Gas company insiders allegedly took bribes from landlords unwilling to wait for the meters to be installed legally.
When the city’s Department of Buildings went back to inspect the gas meters after the scheme was uncovered, they found that some of the building owners had used a sort of cheap plastic piping that contributed to recent gas explosions in Manhattan that killed two people.
“For pure greed, they operated a criminal scheme that had no concern for safety rules and regulations,” said Brooklyn’s acting district attorney, Eric Gonzalez, at a Thursday press conference.
Current and former employees of National Grid, the public utility that provides gas service in Brooklyn, led the scheme. Many of the people arrested for paying for the illegally installed gas meters are Hasidic Jews residing in the Williamsburg section of Brooklyn.
At the press conference, prosecutors played a wiretap recording of the scam’s leader, Weldon Finlay, discussing an installation of a meter with a Hasidic man from Williamsburg, Shia Wolf Ostreicher, who was also charged. In the conversation, Finlay complained that one of his allies within National Grid was nervous about getting caught.

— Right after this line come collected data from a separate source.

(** The loop over an archive of clean names without clashes, without
    faults: every kept member is staged and written under the name of its
    staged file. *)
Lemma archive_loop_clean archive excluded (directory : path) :
  clash_free archive →
  Forall (λ m : member, clean_name m.1) archive →
  ∀ rest finished new_archive w,
    archive = finished ++ rest →
    fault_at w = None →
    staging directory finished (fs w) →
    ∃ files',
      archive_loop archive excluded directory (length finished)
        (namelist rest) new_archive w
      = (Ok (new_archive
             ++ map (staged directory) (kept_from excluded (length finished) rest)),
         World files' None).
Proof.
  intros Hfree Hclean.
  induction rest as [|m rest IH];
    intros finished new_archive w Harchive Hfault Hstaging.
  - exists (fs w). simpl. rewrite app_nil_r.
    unfold mret, io_ret. destruct w as [files fault]. simpl in *. by subst.
  - assert (archive = (finished ++ [m]) ++ rest) as Harchive'
      by (by rewrite <- app_assoc).
    assert (S (length finished) = length (finished ++ [m])) as Hindex
      by (rewrite length_app; simpl; lia).
    assert (clean_name m.1) as Hm.
    { rewrite Forall_forall in Hclean. apply Hclean. subst archive.
      apply elem_of_app. right. by left. }
    cbn [namelist map archive_loop kept_from].
    fold (namelist rest).
    case_bool_decide as Hexcluded.
    + rewrite Hindex. apply IH; [done|done|by apply staging_more].
    + destruct (extract_clean archive directory finished rest m w)
        as (files1 & Hextract & Hfile & Hstaging1); [done..|].
      rewrite (io_bind_Ok _ _ _ _ _ Hextract).
      rewrite (io_bind_Ok _ _ _ _ _
                 (zip_write_clean directory m.1 m.2 (World files1 None)
                    Hm eq_refl Hfile)).
      destruct (IH (finished ++ [m])
                  (new_archive ++ [(join_slash (directory ++ split_slash m.1), m.2)])
                  (World files1 None)) as (files' & Hrun); [done..|].
      exists files'. rewrite Hindex, Hrun. by rewrite <- app_assoc.
Qed.
Lemma run_etl_cases `{BootcampData} cfg w :
  (∃ e, etl.run_etl cfg w = (Raise e, w)
        ∧ ((etl.load_inputs cfg w).1 = Raise e ∧ e = SourceReadError
           ∨ ∃ orders_raw users,
               (etl.load_inputs cfg w).1 = Ok (orders_raw, users)
               ∧ etl.transform orders_raw users = Raise e))
  ∨ ∃ orders_raw users analytics m,
      (etl.load_inputs cfg w).1 = Ok (orders_raw, users)
      ∧ etl.transform orders_raw users = Ok analytics
      ∧ (∀ w', etl.write_run_meta cfg orders_raw users analytics w'
               = write_all [(run_meta cfg, Json m)] w')
      ∧ rows_in_orders_raw m = len orders_raw
      ∧ rows_in_users m = len users
      ∧ rows_out_analytics m = len analytics
      ∧ config m = cfg
      ∧ etl.run_etl cfg w
        = write_all [ (out_users cfg, Parquet users);
                      (out_analytics cfg, Parquet analytics);
                      (out_orders_clean cfg,
                       Parquet (orders_clean_table analytics users));
                      (run_meta cfg, Json m) ] w.
Proof.
  destruct ((etl.load_inputs cfg w).1) as [[orders_raw users]|e] eqn:Hin.
  - destruct (etl.transform orders_raw users) as [analytics|e] eqn:Htr.
    + right.
      destruct (write_run_meta_writes cfg orders_raw users analytics)
        as (m & Hmeta & Ho & Hu & Ha & Hcfg & _).
      pose proof (run_etl_writes cfg w _ _ _ m Hin Htr Hmeta) as Hrun.
      by exists orders_raw, users, analytics, m.
    + left. exists e. split; [|right; by eexists _, _].
      rewrite run_etl_stages. pose proof (load_inputs_reads cfg w) as Hread.
      destruct (etl.load_inputs cfg w) as [r w0]. simpl in Hin, Hread. subst r w0.
  cbv beta iota. cbn [fst snd].
      by rewrite Htr.
  - left. exists e.
    assert (e = SourceReadError) as ->.
    { rewrite load_inputs_outcome in Hin.
      destruct (files w !! raw_orders cfg) as [[]|];
        destruct (files w !! raw_users cfg) as [[]|]; congruence. }
    split; [|by left].
    rewrite run_etl_stages. pose proof (load_inputs_reads cfg w) as Hread.
    destruct (etl.load_inputs cfg w) as [r w0]. simpl in Hin, Hread. by subst r w0.
Qed.

Lemma run_etl_untouched `{BootcampData} cfg w path :
  path ∉ outputs cfg → files (etl.run_etl cfg w).2 !! path = files w !! path.
Proof.
  intros Hout.
  destruct (run_etl_cases cfg w)
    as [(e & -> & _)|(o & u & a & m & _ & _ & _ & _ & _ & _ & _ & ->)]; [done|].
  by apply write_all_frame.
Qed.

Lemma run_etl_locked `{BootcampData} cfg w :
  locked (etl.run_etl cfg w).2 = locked w.
Proof.
  destruct (run_etl_cases cfg w)
    as [(e & -> & _)|(o & u & a & m & _ & _ & _ & _ & _ & _ & _ & ->)]; [done|].
  apply write_all_locked.
Qed.
(** * pslpython.runtime: the Python bridge to the PSL Java runtime

    A shallow embedding of [psl-python/pslpython/runtime.py].  The module
    starts a JVM through JPype (at most once while one is running), hands
    a JSON-encoded configuration to [Runtime.serializedRun] and decodes the
    JSON text that comes back.  JPype, the JVM, the [json] module and the
    file system are collaborators of the module: they appear here as a
    [Platform] interface, every call to them is recorded in a call log, and
    a reference instance of the interface is given further down. *)

From Stdlib Require Import ZArith List String Ascii Bool Lia.
From Stdlib Require Import DecimalString DecimalPos DecimalN DecimalZ.
From stdpp Require Import base option gmap strings list.

Local Open Scope Z_scope.

(** ** Python strings

    A [str] is modelled by [string]; a character is a code point below 256
    (the Latin-1 range of Python's [str]). *)

Module PyStr.

Definition code (c : ascii) : N := N_of_ascii c.

(** [str.isspace] on one character: the code points below 256 that
    Python counts as white space. *)
Definition isspace (c : ascii) : bool :=
  let n := code c in
  (((9 <=? n) && (n <=? 13)) || ((28 <=? n) && (n <=? 32))
   || (n =? 133) || (n =? 160))%N.

(** [str.lower] on one character: A-Z, and the upper-case letters of the
    Latin-1 supplement (U+00C0-U+00DE without the multiplication sign). *)
Definition lower_char (c : ascii) : ascii :=
  let n := code c in
  if (((65 <=? n) && (n <=? 90))
      || ((192 <=? n) && (n <=? 222) && negb (n =? 215)))%N
  then ascii_of_N (n + 32) else c.

Fixpoint lower (s : string) : string :=
  match s with
  | EmptyString => EmptyString
  | String c s' => String (lower_char c) (lower s')
  end.

Fixpoint lstrip (s : string) : string :=
  match s with
  | EmptyString => EmptyString
  | String c s' => if isspace c then lstrip s' else s
  end.

Fixpoint rstrip (s : string) : string :=
  match s with
  | EmptyString => EmptyString
  | String c s' =>
      match rstrip s' with
      | EmptyString => if isspace c then EmptyString else String c EmptyString
      | r => String c r
      end
  end.

(** [s.strip()] *)
Definition strip (s : string) : string := rstrip (lstrip s).

(** [s.replace(old, new)] for a pattern [old] of one character. *)
Fixpoint replace (old : ascii) (new : string) (s : string) : string :=
  match s with
  | EmptyString => EmptyString
  | String c s' =>
      if Ascii.eqb c old then new +:+ replace old new s'
      else String c (replace old new s')
  end.

(** [s.rstrip(chars)] for a set [chars] of one character. *)
Fixpoint rstrip_char (ch : ascii) (s : string) : string :=
  match s with
  | EmptyString => EmptyString
  | String c s' =>
      match rstrip_char ch s' with
      | EmptyString => if Ascii.eqb c ch then EmptyString else String c EmptyString
      | r => String c r
      end
  end.

(** [s.rfind(ch)]: the index of the last occurrence, or -1. *)
Fixpoint rfind (ch : ascii) (s : string) : Z :=
  match s with
  | EmptyString => -1
  | String c s' =>
      let r := rfind ch s' in
      if 0 <=? r then r + 1 else if Ascii.eqb c ch then 0 else -1
  end.

(** [s[:i]] for [0 <= i]. *)
Fixpoint take (n : nat) (s : string) : string :=
  match n, s with
  | O, _ => EmptyString
  | _, EmptyString => EmptyString
  | Datatypes.S n', String c s' => String c (take n' s')
  end.

(** [ch * n] *)
Fixpoint repeat (ch : ascii) (n : nat) : string :=
  match n with
  | O => EmptyString
  | Datatypes.S n' => String ch (repeat ch n')
  end.

Definition startswith_char (s : string) (ch : ascii) : bool :=
  match s with
  | String c _ => Ascii.eqb c ch
  | EmptyString => false
  end.

Fixpoint endswith_char (s : string) (ch : ascii) : bool :=
  match s with
  | EmptyString => false
  | String c EmptyString => Ascii.eqb c ch
  | String _ s' => endswith_char s' ch
  end.

(** [sub in s] *)
Fixpoint contains (sub s : string) : bool :=
  String.prefix sub s ||
  match s with
  | EmptyString => false
  | String _ s' => contains sub s'
  end.

End PyStr.

(** ** [os.path] (the POSIX flavour, [posixpath]) *)

Module os_path.

Definition sep : ascii := "/"%char.

(** [posixpath.dirname]:
    [i = p.rfind(sep) + 1; head = p[:i]];
    [if head and head != sep*len(head): head = head.rstrip(sep)]. *)
Definition dirname (p : string) : string :=
  let i := PyStr.rfind sep p + 1 in
  let head := PyStr.take (Z.to_nat i) p in
  if negb (String.eqb head "")
     && negb (String.eqb head (PyStr.repeat sep (String.length head)))
  then PyStr.rstrip_char sep head
  else head.

(** [posixpath.join(a, b)] with one component [b]. *)
Definition join (a b : string) : string :=
  if PyStr.startswith_char b sep then b
  else if String.eqb a "" || PyStr.endswith_char a sep then a +:+ b
  else a +:+ String sep b.

End os_path.

(** ** Effects: exceptions, process state and the call log *)

(** Exceptions the module can see.  [SystemExit] is raised by [sys.exit],
    [IndexError] by [list.pop] on an empty list; everything raised inside a
    library (JPype, the JVM, [json], [open]) is a [LibraryError] carrying
    the name of the exception class. *)
Inductive exn : Type :=
| SystemExit (status : Z)
| IndexError
| LibraryError (cls : string).
(** * mkinit/formatting.py: the insertion-point locator and the merge

    A shallow embedding of [_find_insert_points], [_indent] and
    [_insert_autogen_text] of [mkinit/formatting.py], and the properties of
    the locator and of the merge that the specification states.

    Python values are modelled as follows.
    - [str] is [string]; a character is an [ascii], read as the code point
      of the same number (code points below 256).
    - [int] is [Z]; line numbers, [startline], [endline] and the entries of
      [ps1_lines] are integers, so that a scanner reporting any integer is
      covered.
    - A list is a [list]; Python's slices [l[:k]] and [l[k:]] are written
      out with their treatment of negative and of too large bounds.
    - An exception is an alternative of the result type [outcome].

    The scanner [static._locate_ps1_linenos] belongs to another module of
    the package: the locator and the merge are modelled over any scanner,
    and the theorems say what they ask of it.  [_insert_autogen_text] is
    modelled from the lines it has read; the path it also returns is left
    out.

    The file ends with the other functions of the module:
    [_ensure_options], over a [dict] kept as the list of its items; the
    local function [append_part] of [_initstr] with the join of the parts;
    [_make_imports_str], with the part of the [%] formatting it uses; and
    [_packed_rhs_text] and [_make_fromimport_str] over the two functions
    of [textwrap] they call. *)

From Stdlib Require Import String Ascii List ZArith Lia Bool Sorted.
Import ListNotations.

Local Open Scope string_scope.
Local Open Scope Z_scope.

(** ** Python's string methods *)

Module Py.

(** The newline character and the one-character string ['\n']. *)
Definition NL : ascii := "010"%char.
Definition nl : string := String NL "".

(** [c.isspace()] for a code point below 256: tab, line feed, vertical tab,
    form feed, carriage return, the four separators 28..31, space, NEL
    (133) and the no-break space (160). *)
Definition isspace (c : ascii) : bool :=
  let n := N_of_ascii c in
  (((9 <=? n) && (n <=? 13)) || ((28 <=? n) && (n <=? 32))
   || (n =? 133) || (n =? 160))%N.

(** [s.lstrip(chars)], with the set of characters given as a predicate. *)
Fixpoint lstrip_with (f : ascii -> bool) (s : string) : string :=
  match s with
  | EmptyString => EmptyString
  | String c s' => if f c then lstrip_with f s' else s
  end.

(** [s.rstrip(chars)]: a character goes when it is in the set and all that
    follows it has gone. *)
Fixpoint rstrip_with (f : ascii -> bool) (s : string) : string :=
  match s with
  | EmptyString => EmptyString
  | String c s' =>
      match rstrip_with f s' with
      | EmptyString => if f c then EmptyString else String c EmptyString
      | r => String c r
      end
  end.

Definition lstrip : string -> string := lstrip_with isspace.
Definition rstrip : string -> string := rstrip_with isspace.

(** [s.strip()] *)
Definition strip (s : string) : string := lstrip (rstrip s).

(** [s.startswith(p)] and [s.startswith(tuple)] *)
Definition startswith (s p : string) : bool := String.prefix p s.

Definition startswith_any (s : string) (ps : list string) : bool :=
  existsb (startswith s) ps.

(** [s.find(c)] for a one-character [c]: the first index, or [-1]. *)
Fixpoint find (c : ascii) (s : string) : Z :=
  match s with
  | EmptyString => -1
  | String d s' =>
      if Ascii.eqb d c then 0
      else let r := find c s' in if r <? 0 then -1 else r + 1
  end.

(** The bound of a slice, as Python normalises it: a negative bound counts
    from the end, and the result is clipped to [0 .. len]. *)
Definition slice_bound (k len : Z) : nat :=
  Z.to_nat (Z.min (Z.max (if k <? 0 then k + len else k) 0) len).

(** [s[:k]] on a string *)
Definition str_upto (k : Z) (s : string) : string :=
  substring 0 (slice_bound k (Z.of_nat (String.length s))) s.

(** [l[:k]] and [l[k:]] on a list *)
Definition upto {A : Type} (k : Z) (l : list A) : list A :=
  firstn (slice_bound k (Z.of_nat (List.length l))) l.

Definition from {A : Type} (k : Z) (l : list A) : list A :=
  skipn (slice_bound k (Z.of_nat (List.length l))) l.

(** [text.replace('\n', by)] *)
Fixpoint replace_nl (by_ : string) (text : string) : string :=
  match text with
  | EmptyString => EmptyString
  | String c s' =>
      if Ascii.eqb c NL then by_ ++ replace_nl by_ s'
      else String c (replace_nl by_ s')
  end.

(** [text.split('\n')]: never empty, one more piece than newlines. *)
Fixpoint split_nl (text : string) : list string :=
  match text with
  | EmptyString => [EmptyString]
  | String c s' =>
      if Ascii.eqb c NL then EmptyString :: split_nl s'
      else match split_nl s' with
           | [] => [String c EmptyString]
           | piece :: pieces => String c piece :: pieces
           end
  end.

(** [sep.join(pieces)] *)
Definition join (sep : string) (pieces : list string) : string :=
  String.concat sep pieces.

“I have special medication for that,” Ostreicher said. “You know what the medication is?… Did you ever know about President Franklin? Benjamin Franklin?”
Prosecutors charged seven people for running the scheme, four for assisting them and another 26 landlords, property managers and contractors for a variety of crimes, including bribery and falsifying business records.

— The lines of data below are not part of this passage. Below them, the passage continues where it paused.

(** * cashupp: the cryptographic core (secp.cpp, b_dhke.cpp, keys.cpp)

    A shallow embedding of the C++ sources of the blind Diffie-Hellman key
    exchange, its DLEQ proof, hash-to-curve and the version-aware key
    derivation, together with the properties the specification states
    about them.

    - [std::vector<uint8_t>] is [list byte], [std::string] is [string],
      [cpp_int] is [Z];
    - a C++ function that may throw returns a [result];
    - [std::unordered_map<cpp_int, T>] is [gmap Z T]; where the code
      iterates over such a map the iteration order is an explicit list;
    - libsecp256k1 and OpenSSL are not part of the repository: they are
      the interfaces [Secp256k1] and [OpenSSL] below. *)

From Stdlib Require Import ZArith List Lia Znumtheory Zpow_facts Zdivisibility.
From Stdlib Require Import Permutation Sorted.
From Stdlib Require Import Decimal DecimalNat.
From Stdlib Require Import Strings.String Strings.Ascii Strings.Byte DecimalString.
From stdpp Require Import gmap strings list sorting.
Import ListNotations.

Local Open Scope string_scope.
Local Open Scope Z_scope.

(** ** Exceptions and results *)

(** The exception classes the sources throw (all derive from
    [std::exception]); [out_of_range] comes from [std::stoul]/[std::stoi]. *)
Inductive exn : Type :=
| invalid_argument (what : string)
| runtime_error (what : string)
| out_of_range (what : string).
(* ===== verification/Json.v ===== *)
(** * JSON values

    The data [serde_json::Value] holds and the accessors the code reads it
    with, shared by the manifests (Render), the model's replies (Incident), the
    attestation predicates (Posture) and the admission requests (Admission). *)

From S2P Require Import Prelude Text.

Inductive Json :=
  | JNull
  | JBool (b : bool)
  | JNum (n : Z)
  | JStr (s : string)
  | JArr (l : list Json)
  | JObj (fields : list (string * Json)).

(** [value.get(key)], [value[key]], [value.as_str()], [value.as_array()]. *)
Definition json_get (j : Json) (key : string) : option Json :=
  match j with
  | JObj fields => snd <$> List.find (fun kv => bool_decide (kv.1 = key)) fields
  | _ => None
  end.

Definition json_index (j : Json) (key : string) : Json := default JNull (json_get j key).

Definition as_str (j : Json) : option string := match j with JStr s => Some s | _ => None end.

Definition as_array (j : Json) : option (list Json) := match j with JArr l => Some l | _ => None end.

(** [value.pointer("/a/b/0")]: a member of an object or an element of an array
    at each step. The pointers of the program are literals, given here as their
    tokens. *)
Inductive token := Key (k : string) | Elem (i : nat).

Fixpoint pointer (path : list token) (j : Json) : option Json :=
  match path with
  | [] => Some j
  | Key k :: path => json_get j k ≫= pointer path
  | Elem i :: path => (as_array j ≫= fun l => l !! i) ≫= pointer path
  end.
(** ** Bounded observation: the TTL cache and the capped sweep

    [SigningObserver] and [ProvenanceScanner] are the same code over their two
    kinds of posture. The [n]-th outbound call is answered by [ask n]; the
    [n]-th reading of the clock is [clock n], in nanoseconds. *)

Section Observation.
Context {P : Type} (is_resting : P -> bool).
Variables (ask : nat -> string -> P) (clock : nat -> Z).
Variables (max_images : nat) (cache_ttl : Z).

Record ObsState := mkObs {
  os_cache : gmap string (P * Z);
  os_calls : list string;
  os_ticks : nat
}.

Definition obs_new : ObsState := mkObs ∅ [] 0.

(** [Instant::now] and [Instant::elapsed], which saturates at zero. *)
Definition tick (s : ObsState) : Z * ObsState := (clock (os_ticks s), mkObs (os_cache s) (os_calls s) (S (os_ticks s))).

Definition elapsed (since now : Z) : Z := Z.max 0 (now - since).

(** The uncached half: ask, and keep a resting answer. *)
Definition observe_fresh (image : string) (s : ObsState) : P * ObsState :=
  let posture := ask (length (os_calls s)) image in
  let s := mkObs (os_cache s) (os_calls s ++ [image]) (os_ticks s) in
  if is_resting posture then
    let '(now, s) := tick s in
    (posture, mkObs (<[image := (posture, now)]> (os_cache s)) (os_calls s) (os_ticks s))
  else (posture, s).

Definition observe (image : string) (s : ObsState) : P * ObsState :=
  match os_cache s !! image with
  | Some (posture, cached_at) =>
      let '(now, s) := tick s in
      if (elapsed cached_at now <? cache_ttl)%Z then (posture, s) else observe_fresh image s
  | None => observe_fresh image s
  end.

(** The distinct images of a sweep, in order of first appearance. *)
Definition distinct_images (images : list string) : list string :=
  foldl (fun acc i => if existsb (fun d => bool_decide (d = i)) acc then acc else acc ++ [i]) [] images.
(** Floats are their IEEE bit patterns: [epss] the 32 bits of an [f32], [score]
    the 64 of an [f64]. *)
Record Vulnerability := mkVuln {
  v_id : string;
  v_severity : Severity;
  v_exploited_in_wild : bool;
  v_epss : option Z;
  v_sources : list Provenance;
  v_reachability : Reachability;
  v_pkg_name : option string;
  v_installed_version : option string;
  v_fixed_version : option string;
  v_title : option string;
  v_primary_link : option string;
  v_score : option Z
}.

Record ScanFinding := mkScan {
  sf_id : string;
  sf_severity : Severity;
  sf_category : option string;
  sf_title : option string;
  sf_target : option string;
  sf_sources : list Provenance
}.

Record RuntimeSignal := mkSignal { rs_behavior : Behavior; rs_provenance : Provenance }.

Record Workload := mkWorkload {
  w_namespace : string;
  w_name : string;
  w_kind : string;
  w_labels : gmap string string;
  w_meshed : bool;
  w_exposure : Exposure;
  w_runtime : list RuntimeSignal;
  w_persistent : bool;
  w_misconfigs : list ScanFinding;
  w_rbac_findings : list ScanFinding
}.

Record Identity := mkIdentity { id_namespace : string; id_name : string }.

Record SecretRef := mkSecretRef { sr_namespace : string; sr_name : string }.

Record Endpoint := mkEndpoint { ep_address : string }.

Record Image := mkImage {
  im_digest : string;
  im_reference : option string;
  im_trust : Trust;
  im_vulnerabilities : list Vulnerability;
  im_exposed_secrets : list ScanFinding;
  im_static_binary : option bool
}.

Record Host := mkHost { h_name : string }.

Record Capability := mkCapability { c_verb : string; c_resource : string; c_scope : Scope }.

Inductive Node :=
  | NWorkload (w : Workload)
  | NIdentity (i : Identity)
  | NSecret (s : SecretRef)
  | NEndpoint (e : Endpoint)
  | NImage (im : Image)
  | NHost (h : Host)
  | NCapability (c : Capability).

(** ** Keys *)

Abbreviation NodeKey := string.

Definition key_workload (namespace kind name : string) : NodeKey :=
  "workload/" +:+ namespace +:+ "/" +:+ kind +:+ "/" +:+ name.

Prosecutors acknowledged that the long wait for gas meter installation on a newly constructed or renovated apartment in Brooklyn could cost landlords thousands of dollars in missed rent. The chronic delays had incentivized building owners to seek ways to cheat the system.

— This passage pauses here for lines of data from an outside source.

Definition add_cap_grant sg (g : CapGrant) : option (SecurityGraph G) :=
  let '(id_ns, id_name, ns, verb, resource) := g in
  let '(sg, id) := upsert_node sg (NIdentity (mkIdentity id_ns id_name)) in
  let '(sg, cap) := upsert_node sg (NCapability (mkCapability verb resource (scope_of ns))) in
  connect "rbac" (CanDo verb resource) sg id cap.

Definition privilege_adapter (sn : Snapshot) sg : option (SecurityGraph G) :=
  sg ← foldM add_secret_grant sg (secret_iter (secret_grants sn));
  foldM add_cap_grant sg (cap_iter (cap_grants sn)).

Definition host_escape_adapter : Snapshot -> SecurityGraph G -> option (SecurityGraph G) :=
  each_pod (fun sg pod name =>
    match escape_vias pod with
    | [] => Some sg
    | vias =>
        match pod_spec pod ≫= sp_node_name with
        | None => Some sg
        | Some node_name =>
            let '(sg, wl) := ensure_node sg (workload_node (pod_namespace pod) name) in
            let '(sg, host) := upsert_node sg (NHost (mkHost node_name)) in
            foldM (fun sg via => connect "host-escape" (EscapesTo via) sg wl host) sg vias
        end
    end).

Definition placement_adapter : Snapshot -> SecurityGraph G -> option (SecurityGraph G) :=
  each_pod (fun sg pod name =>
    match pod_spec pod ≫= sp_node_name with
    | None => Some sg
    | Some node_name =>
        let '(sg, wl) := ensure_node sg (workload_node (pod_namespace pod) name) in
        let '(sg, host) := upsert_node sg (NHost (mkHost node_name)) in
        connect "placement" ScheduledOn sg wl host
    end).

Definition egress_adapter (sn : Snapshot) : SecurityGraph G -> option (SecurityGraph G) :=
  each_pod (fun sg pod name =>
    match egress_via sn pod with
    | None => Some sg
    | Some via =>
        let '(sg, wl) := ensure_node sg (workload_node (pod_namespace pod) name) in
        let '(sg, net) := ensure_node sg (NEndpoint (mkEndpoint "internet")) in
        connect "egress" (CanEgress via) sg wl net
    end) sn.

(** *** Exposure *)

Definition exposure_adapter (sn : Snapshot) : SecurityGraph G -> option (SecurityGraph G) :=
  each_pod (fun sg pod name =>
    let e := pod_exposure sn pod in
    if bool_decide (e = Internal) then Some sg
    else update_node sg (key_workload (pod_namespace pod) "Pod" name) (set_exposure e)) sn.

The alleged scammers exploited that inefficiency.
According to prosecutors, Finlay was a former National Grid employee who left the company in 2010. Landlords would ask Finlay to install a gas meter in an apartment that had not yet been inspected. In return for an average fee of $1,500, Finlay would have two confederates inside National Grid dispatch the order and install the illegal meter.
“Those who engage in these schemes show utter disregard for the safety of every person living and working in this great borough,” Gonzalez said.
Prosecutors say that hundreds of thousands of dollars in bribes were paid to the scammers between January and June of 2016.
“The community of corrupt landlords and construction folks is large, but not that large, and a lot of them know one another,” said Mark Peters, commissioner of the city’s Department of Investigation, which was also involved in the case, explaining how the landlords found Finlay.
The Department of Investigation uncovered the alleged scheme while listening in on a wiretap in an unrelated investigation. Peters, the commissioner, said that his office had made recommendations to National Grid to improve their internal controls, but that if they didn’t, the company could suffer.
“If National Grid makes these changes swiftly, they will deserve the trust necessary to continue as a public utility,” he said. “If they do not, my office will meet with their regulator…and will insist on necessary government intervention in their operations.”